This is where we are missing each other. No, my answer would be is that its either 1 or 0.  But it can not be 2, 3, 4, 5, +.

 

Well, then it's not really an answer is it? Saying "it's either 1 or 0" in response to "is it 1 or 0" isn't an answer. And of course it's not 2, 3 or 4. Those were undefined for that purpose. I could have "square or triangle", "monkey or donkey", "A or B".

 

I guess my whole point is kinda worthless.

 

It is pointless because it's false.

 

All I'm saying is that you can group all the content (Okay fine, not all since thats infinite, but whatever, a large number) with the same hash and within that group, it MUST be his hash.

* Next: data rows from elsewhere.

(** The result of the request is dropped. *)
(* src/vm.rs:188-215, Partition::handle_interrupt_window *)
Definition handle_interrupt_window : M V string bool :=
  v ← gets id;
  let last_time := v_last_interrupt v in
  let since := Z.max 0 (host_now_ms - last_time) in
  _ ← (if (1 <=? since) || (last_time =? 0) then modify (v_log_interrupt host_now_ms 0x20) else mret tt);
  mret true.

Definition emulated_bit (status : Z) : bool := Z.land status 1 =? 1.

(** Run a callback that only needs the partition on the whole state. *)
Definition on_partition {A} (m : M (Partition Ev) string A) : M V string A :=
  zoom v_partition v_set_partition m.

(* src/vm.rs:174-185, Partition::handle_io_port *)
Definition handle_io_port : M V string bool :=
  status ← try_io_emulation io_port_callback;
  mret (emulated_bit status).

(* src/vm.rs:102-129, Partition::handle_exit *)
Definition handle_memory_access (access_info gpa rip : Z) : M V string bool :=
  v ← gets id;
  violation ← lift (ok_or (mav_from_exit_context true access_info gpa rip)
                      "Failed to extract memory access violation"%string);
  window ← lift (mm_find_mmio (pt_memory (v_partition v)) (mav_gpa violation));
  match window with
  | Some _ =>
      status ← Mtry (try_mmio_emulation (fun a => on_partition (memory_callback a))
                       : M V string Z);
      mret (match status with inl status => emulated_bit status | inr _ => false end)
  | None =>
      _ ← lift (mm_find_region (pt_memory (v_partition v)) (mav_gpa violation));
      mret false
  end.

(* src/vm.rs:151-159, Partition::handle_exit *)
Definition handle_apic_eoi (vector : Z) : M V string bool :=
  v ← gets id;
  _ ← (match pt_mmio_handlers (v_partition v) !! "ioapic"%string with
       | Some handler =>
           on_partition (with_handler_write "ioapic" handler 0x40 (le_bytes 4 (wrap 32 vector)))
       | None => mret tt
       end);
  mret true.

(* src/vm.rs:96-171, Partition::handle_exit *)
Definition handle_exit (ctx : ExitContext) : M V string bool :=
  match ec_exit ctx with
  | ExitNone => mret false
  | ExitMemoryAccess access_info gpa => handle_memory_access access_info gpa (ec_rip ctx)
  | ExitIoPortAccess => handle_io_port
  | ExitException | ExitUnrecoverableException | ExitInvalidVpRegisterValue
  | ExitUnsupportedFeature => mret false
  | ExitInterruptWindow => handle_interrupt_window
  | ExitHalt => mret true
  | ExitCanceled => mret false
  | ExitApicEoi vector => handle_apic_eoi vector
  | ExitCpuid rax d_rax d_rbx d_rcx d_rdx => handle_cpuid ctx rax (d_rax, d_rbx, d_rcx, d_rdx)
  | ExitMsrAccess msr_number access_info rax rdx =>
      handle_msr_access ctx msr_number access_info rax rdx
  | ExitOther _ => mret false
  end.

(** ** The loop *)

(** Why the loop ended; [RanOut] has no counterpart in the program: the list
    of turns given to the model is used up while the machine still runs. *)
Inductive StopReason : Type :=
| StoppedByUser | RunFailed (e : string) | GuestStopped | ExitFailed (e : string) | RanOut.

(** One turn: whether the running flag is set when it is tested, and what
    [WHvRunVirtualProcessor] returns.  The counters of the loop only feed the
    log. *)
(* src/vm.rs:16-87, run *)
Fixpoint vm_run (turns : list (bool * (ExitContext + string))) : M V string StopReason :=
  match turns with
  | [] => mret RanOut
  | (running, exit_context) :: turns' =>
      if negb running then mret StoppedByUser
      else
        match exit_context with
        | inr e => mret (RunFailed e)
        | inl ctx =>
            r ← Mtry (handle_exit ctx : M V string bool);
            match r with
            | inl true => vm_run turns'
            | inl false => mret GuestStopped
            | inr e => mret (ExitFailed e)
            end
        end
  end.

End vm.

(** ** Lemmas *)

Definition window_contains (m : MmioRegion) (gpa : Z) : Prop :=
  mmio_gpa m <= gpa < mmio_gpa m + mmio_size m.
#[export] Instance window_contains_dec m gpa : Decision (window_contains m gpa).
Proof. unfold window_contains. apply _. Defined.

Section lemmas.
Context {prof : Profile} {Ev : Type} `{!WinEvent Ev} `{!WhvInterruptTypes} `{!VirtioConsts}.

Lemma find_mmio_in_ok {E} ms gpa :
  Forall window_fits ms ->
  find_mmio_in (E:=E) ms gpa = Ok (snd <$> list_find (fun m => window_contains m gpa) ms).
Proof.
  induction 1 as [|m ms (?&?&?) _ IH]; [done|]. cbn [find_mmio_in list_find].
  rewrite uadd_ok by done. cbn [mbind out_bind]. rewrite IH.
  destruct (decide (window_contains m gpa)) as [Hc|Hc]; unfold window_contains in Hc.
  - by rewrite (proj2 (Z.leb_le _ _)), (proj2 (Z.ltb_lt _ _)) by lia.
  - destruct (list_find _ ms) as [[??]|]; repeat case_Z; cbn; try done; lia.
Qed.

Lemma find_mmio_unique {E} (p : Partition Ev) m gpa :
  address_map_wf p -> Forall window_fits (mm_mmio_regions (pt_memory p)) ->
  m ∈ mm_mmio_regions (pt_memory p) -> window_contains m gpa ->
  mm_find_mmio (E:=E) (pt_memory p) gpa = Ok (Some m).
Proof.
  intros Hwf Hf Hin Hc. unfold mm_find_mmio. rewrite find_mmio_in_ok by done. do 2 f_equal.
  destruct (list_find _ _) as [[j m']|] eqn:Ef.
  - apply list_find_Some in Ef as (Hj & Hc' & _). cbn. f_equal.
    apply list_elem_of_lookup in Hin as [i Hi].
    destruct (decide (i = j)) as [->|Hne]; [congruence|].
    pose proof (amw_windows _ Hwf _ _ _ _ Hi Hj Hne) as Hd.
    unfold ranges_disjoint, window_contains in *. lia.
  - apply list_find_None in Ef. rewrite Forall_forall in Ef. by destruct (Ef m Hin).
Qed.
(* ===== verification/Lifecycle.v ===== *)
(** * Lifecycle: what the program takes from the host and gives back

    The resources of a partition (the partition itself, the instruction
    emulator, virtual processors, mapped guest ranges, host memory, worker
    threads) as a state machine of the hypervisor's calls, and the destructor
    [Drop for Partition] of [src/partition.rs].  The model of the hypervisor
    accepts a call only where its documentation allows it: memory must not be
    released while a range of it is mapped or a worker runs, a partition must
    not be deleted before its processors and mappings. *)

From S2P Require Import Prelude Bytes HostMem GuestMem Queue Irqchip Bus VirtioDev Mmio Layout Acpi Partition Vm VmRun.

(** ** The hypervisor's side *)

Record HvState : Type := {
  hv_partition : bool;
  hv_emulator : bool;
  hv_vps : list Z;
  (** source, guest address, size *)
  hv_maps : list (Z * Z * Z);
  (** base, size *)
  hv_blocks : list (Z * Z);
  hv_workers : list string;
}.

Definition hv_empty : HvState :=
  {| hv_partition := false; hv_emulator := false; hv_vps := []; hv_maps := []; hv_blocks := [];
     hv_workers := [] |}.

Definition hv_with_workers (ws : list string) (h : HvState) : HvState :=
  {| hv_partition := hv_partition h; hv_emulator := hv_emulator h; hv_vps := hv_vps h;
     hv_maps := hv_maps h; hv_blocks := hv_blocks h; hv_workers := ws |}.

(** [m] lies in block [b]. *)
Definition in_block (m : Z * Z * Z) (b : Z * Z) : bool :=
  (b.1 <=? m.1.1) && (m.1.1 + m.2 <=? b.1 + b.2).

(** The names and processors of a state are distinct. *)
Definition without {A} `{!EqDecision A} (x : A) (l : list A) : list A := filter (fun y => y <> x) l.

(** The effect of a call; [None] where the call would be an error of the
    program.  Deleting a processor that does not exist fails without effect,
    and the program drops the result. *)
Definition hv_step (h : HvState) (c : HvCall) : option HvState :=
  match c with
  | CallCreatePartition =>
      if hv_partition h then None
      else Some {| hv_partition := true; hv_emulator := hv_emulator h; hv_vps := hv_vps h;
                   hv_maps := hv_maps h; hv_blocks := hv_blocks h; hv_workers := hv_workers h |}
  | CallCreateEmulator =>
      if hv_emulator h then None
      else Some {| hv_partition := hv_partition h; hv_emulator := true; hv_vps := hv_vps h;
                   hv_maps := hv_maps h; hv_blocks := hv_blocks h; hv_workers := hv_workers h |}
  | CallSetupPartition => if hv_partition h then Some h else None
  | CallCreateVp i =>
      if hv_partition h && bool_decide (i ∉ hv_vps h)
      then Some {| hv_partition := true; hv_emulator := hv_emulator h; hv_vps := i :: hv_vps h;
                   hv_maps := hv_maps h; hv_blocks := hv_blocks h; hv_workers := hv_workers h |}
      else None
  | CallAlloc base size =>
      Some {| hv_partition := hv_partition h; hv_emulator := hv_emulator h; hv_vps := hv_vps h;
              hv_maps := hv_maps h; hv_blocks := (base, size) :: hv_blocks h;
              hv_workers := hv_workers h |}
  | CallMap source gpa size =>
      if hv_partition h && existsb (in_block (source, gpa, size)) (hv_blocks h)
      then Some {| hv_partition := true; hv_emulator := hv_emulator h; hv_vps := hv_vps h;
                   hv_maps := hv_maps h ++ [(source, gpa, size)]; hv_blocks := hv_blocks h;
                   hv_workers := hv_workers h |}
      else None
  | CallJoinWorker name =>
      if bool_decide (name ∈ hv_workers h)
      then Some (hv_with_workers (without name (hv_workers h)) h)
      else None
  | CallDeleteVp i =>
      Some {| hv_partition := hv_partition h; hv_emulator := hv_emulator h;
              hv_vps := without i (hv_vps h); hv_maps := hv_maps h; hv_blocks := hv_blocks h;
              hv_workers := hv_workers h |}
  | CallUnmap gpa size =>
      match list_find (fun m => m.1.2 = gpa /\ m.2 = size) (hv_maps h) with
      | Some (i, _) =>
          Some {| hv_partition := hv_partition h; hv_emulator := hv_emulator h;
                  hv_vps := hv_vps h; hv_maps := delete i (hv_maps h); hv_blocks := hv_blocks h;
                  hv_workers := hv_workers h |}
      | None => None
      end
  | CallDestroyEmulator =>
      if hv_emulator h
      then Some {| hv_partition := hv_partition h; hv_emulator := false; hv_vps := hv_vps h;
                   hv_maps := hv_maps h; hv_blocks := hv_blocks h; hv_workers := hv_workers h |}
      else None
  | CallDeletePartition =>
      match hv_partition h, hv_vps h, hv_maps h, hv_workers h with
      | true, [], [], [] =>
          Some {| hv_partition := false; hv_emulator := hv_emulator h; hv_vps := [];
                  hv_maps := []; hv_blocks := hv_blocks h; hv_workers := [] |}
      | _, _, _, _ => None
      end
  | CallFree base =>
      match list_find (fun b => b.1 = base) (hv_blocks h), hv_workers h with
      | Some (i, b), [] =>
          if existsb (fun m => in_block m b) (hv_maps h) then None
          else Some {| hv_partition := hv_partition h; hv_emulator := hv_emulator h;
                       hv_vps := hv_vps h; hv_maps := hv_maps h;
                       hv_blocks := delete i (hv_blocks h); hv_workers := [] |}
      | _, _ => None
      end
  end.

I've been saying that in most of my posts that I can group the ones with matching hashes, which then MUST contain the one we are looking for. I've also said plenty of times that you can not pinpoint the exact content of the message.

 

How do you know when your "large number" is large enough?

 

 

 

Also, this is my new lottery coupon:

[tex]|A| = 7, \forall a_i \in A : 0 < a \leq 36[/tex]

Now I won the Danish lottery. I'm a millionaire. YAY!! I'll go claim my money tomorrow morning, and they better give it to me because I was right about the numbers that were drawn.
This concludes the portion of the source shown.